(** X11.  The first [poll] of a handle fresh from its constructor goes
    straight to the transport: it is never refused as exhausted, it does
    not sleep first, and its first call is a GET issued at the time
    [poll] was entered (the clock reads a time at or after the epoch). *)
Theorem first_poll_is_immediate c q b r t kwargs w :
  (0 <= now w)%Q →
  let self := BaseQueryJob__init__ c q b r t in
  _wait_till_next_poll self w = w ∧
  StaticQueryJob_poll kwargs (StaticQueryJob__init__ q b r t) w =
    poll ∅ (StaticQueryJob__init__ q b r t) w ∧
  self_poll kwargs (LiveQueryJob__init__ q b r t) w =
    poll kwargs (LiveQueryJob__init__ q b r t) w ∧
  ∃ cs, calls (poll kwargs self w).2 =
        (calls w ++ Call "get" ("dataspaces/" +:+ r +:+ "/queryjobs/" +:+ q)
                      (poll_headers self kwargs) (delete "headers" kwargs)
                      (now w) :: cs)%list.
Proof.
  intros Hnow self.
  assert (_wait_till_next_poll self w = w) as Hgate.
  { apply wait_passes. cbn [self BaseQueryJob__init__ wait_time time_at_last_poll].
    change (inject_Z 0) with 0%Q. lra. }
  split_and!; try done.
  destruct (poll_first_call kwargs self w) as (cs & Hc). exists cs.
  rewrite Hc. unfold issue_time. by rewrite Hgate.
Qed.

Task item
Starting from the line with "(now w) :: cs)%list.", write out every remaining line of the data above exactly, the final line included, and nothing before it.

Completed task
                      (now w) :: cs)%list.
Proof.
  intros Hnow self.
  assert (_wait_till_next_poll self w = w) as Hgate.
  { apply wait_passes. cbn [self BaseQueryJob__init__ wait_time time_at_last_poll].
    change (inject_Z 0) with 0%Q. lra. }
  split_and!; try done.
  destruct (poll_first_call kwargs self w) as (cs & Hc). exists cs.
  rewrite Hc. unfold issue_time. by rewrite Hgate.
Qed.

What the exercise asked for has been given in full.